With 336 tools, there is substantial overlap. Over a dozen health/status tools share nearly identical 'is the system healthy?' descriptions (e.g., tengu_status, tengu_ready, tengu_ml_health, tengu_v3_system_health, tengu_v3_stream_status), and multiple single-ticker analysis (tengu_ml_predict, tengu_copilot_score_ticker, tengu_v3_intel_ml_prediction) and top-picks (tengu_copilot_top_picks, tengu_ml_top_picks, tengu_v3_trade_setups) tools have poorly defined boundaries. Agents would frequently misselect.

Naming Consistency2/5

The server mixes no-version (tengu_crypto), v2 (tengu_v2_drift), v3 (tengu_v3_intel_*), and copilot (tengu_copilot_*) families, and within families there is inconsistent verb/noun ordering (tengu_v3_research_fetch_url vs tengu_v3_news_summary).

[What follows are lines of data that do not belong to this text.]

(* ===== verification/UriTable.v ===== *)
(** * UriTable ([webserve/uri.rl.cc]): the tables of the URI parser

    One row per label of the generated code, in its order, as in Http11Table. *)
From S2P Require Import Prelude Ragel.
Open Scope Z_scope.

(** The actions of the grammar (uri.rl). *)
Inductive uri_action := MarkP | SaveScheme | SaveUserinfo | SaveHost | SavePort | SavePath | SaveQuery | SaveFragment.
#[export] Instance uri_action_eq_dec : EqDecision uri_action.
Proof. solve_decision. Defined.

While subfamilies like tengu_v3_private_markets_* are internally consistent, the overall naming pattern is chaotic and unpredictable.

Tool Count1/5

336 tools is far beyond any reasonable tool set size, even for an all-in-one financial data platform. This extreme count creates choice paralysis, high latency in tool selection, and makes the server effectively unusable for autonomous agents. The calibration guideline marks 50+ as extreme; this is nearly 7x that threshold.

Completeness4/5

The platform covers a vast domain: equity and crypto prices, fundamentals, insider trading, options, news (including crypto and FX), private markets, streaming data, risk metrics, and execution planning. There are minor gaps (no direct multi-ticker comparison tool, no order placement), but the surface is remarkably comprehensive for an analysis-focused server.